Copy out each line of the entries where the word "timeout" is present.

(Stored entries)
......
(* ===== verification/Dgrpc.v ===== *)
(** * gRPC ([net/dgrpc])

    The interceptors of clients and servers as functions around what comes next,
    the chains the package makes of them, and how clients and servers start.  The
    goroutine-local data is the private map that [Gl] shows it to be. *)

From S2P Require Import Prelude GoStd GoStrings Utls Gl.
From Stdlib Require Import Floats.SpecFloat.
Import GoStd GoStrings.

Module Dgrpc.

(** ** Contexts, errors and the world *)

(** [metadata.MD]: Go's map of texts to lists of texts. *)
Abbreviation MD := (gmap string (list string)).

(** A context: the metadata that came with the request and that of the calls made
    with it, the deadline, the cancellations it is under, and the peer with its
    address if it has one. *)
Record Ctx : Type := mkCtx {
  incoming : option MD; outgoing : option MD; deadline : option Z; under : list nat; peer : option (option string)
}.

(** A status: its code and its message. *)
Record gerr : Type := mkErr { st_code : Z; st_text : string }.

Definition OK : Z := 0.
Definition Unknown : Z := 2.
Definition DeadlineExceeded : Z := 4.
Definition ResourceExhausted : Z := 8.
Definition Unimplemented : Z := 12.
Definition Internal : Z := 13.

Definition Code (e : option gerr) : Z := match e with None => OK | Some e => st_code e end.

(* [net/dgrpc/utls.go:35-41] ShouldFail4Code *)
Definition ShouldFail4Code (c : Z) : bool :=
  (c =? ResourceExhausted) || (c =? Unknown) || (c =? Internal) || (c =? Unimplemented) || (c =? DeadlineExceeded).

(* [net/dgrpc/utls.go:16-33] GetClientIP *)
Definition GetClientIP (ctx : Ctx) : string :=
  match peer ctx with
  | None | Some None => EmptyString
  | Some (Some addr) =>
      match split ":" addr with
      | [] => EmptyString
      | a :: _ => if String.eqb a "[" then "127.0.0.1" else a
      end
  end.

Inductive level : Type := Info | Warn | Critical.

(** What is written: the tag, the method, the code and the error, the cost in
    milliseconds and whether the goroutine's data is shown. *)
Inductive line : Type :=
| Session (l : level) (method : string) (code : Z) (err : option gerr) (cost : Z) (gl : bool)
| Panicked (text : string) | MarshalFailed.

Inductive count : Type := PcCost (key : string) (cost : Z) | PcCostFail (key : string) (n : Z).

Section grpc.
(** [U] is the state of handlers and of the network. *)
Context {U : Type}.

Record World : Type := mkWorld {
  gldata : option Gl.glmap; clock : Z; pcs : list count; lines : list line;
  cancelled : list nat; next_ctx : nat; headers : list (string * string); user : U
}.

Definition set_gl v w := mkWorld v (clock w) (pcs w) (lines w) (cancelled w) (next_ctx w) (headers w) (user w).
Definition count_ (c : count) : M World unit := modify (fun w =>
  mkWorld (gldata w) (clock w) (pcs w ++ [c]) (lines w) (cancelled w) (next_ctx w) (headers w) (user w)).
Definition say (l : line) : M World unit := modify (fun w =>
  mkWorld (gldata w) (clock w) (pcs w) (lines w ++ [l]) (cancelled w) (next_ctx w) (headers w) (user w)).
Definition cancel (n : nat) : M World unit := modify (fun w =>
  mkWorld (gldata w) (clock w) (pcs w) (lines w) (n :: cancelled w) (next_ctx w) (headers w) (user w)).
Definition SetHeader (k v : string) : M World unit := modify (fun w =>
  mkWorld (gldata w) (clock w) (pcs w) (lines w) (cancelled w) (next_ctx w) (headers w ++ [(k, v)]) (user w)).
Definition now : M World Z := gets clock.

(** The calls of package gl, on the goroutine's own map. *)
Definition gl (c : Gl.op (gmap string Gl.value)) : M World (Gl.res (gmap string Gl.value)) := fun w =>
  let '(r, o) := Gl.l_op c (gldata w) in (Ret r, set_gl o w).
Definition gl_do (c : Gl.op (gmap string Gl.value)) : M World unit := _ ← gl c; mret tt.
Definition gl_Exist : M World bool := r ← gl Gl.OExist; mret (match r with Gl.RBool b => b | _ => false end).
Definition gl_Get (k : string) : M World (option Gl.value) :=
  r ← gl (Gl.OGet (Gl.KStr k)); mret (match r with Gl.RVal v => v | _ => None end).
Definition gl_Set (k : string) (v : string) : M World unit := gl_do (Gl.OSet (Gl.KStr k) (Gl.VStr v)).

(** A context with a time-out, and its cancellation. *)
Definition timed (n : nat) (d : Z) (ctx : Ctx) : Ctx :=
  mkCtx (incoming ctx) (outgoing ctx) (Some d) (n :: under ctx) (peer ctx).

Definition WithTimeout (ctx : Ctx) (timeout : Z) : M World (Ctx * nat) := fun w =>
  let n := next_ctx w in
  (Ret (timed n (i64 (clock w + timeout)) ctx, n),
   mkWorld (gldata w) (clock w) (pcs w) (lines w) (cancelled w) (S n) (headers w) (user w)).

Definition is_cancelled (ctx : Ctx) (w : World) : Prop := exists n, n ∈ under ctx /\ n ∈ cancelled w.

(** ** Interceptors *)

(** What comes next in the chain, with the result [R] of the kind of call; whether
    it is an error. *)
Definition call (R : Type) : Type := Ctx -> M World R.
Definition interceptor (R : Type) : Type := call R -> call R.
......
Solution:
Definition WithTimeout (ctx : Ctx) (timeout : Z) : M World (Ctx * nat) := fun w =>
  (Ret (timed n (i64 (clock w + timeout)) ctx, n),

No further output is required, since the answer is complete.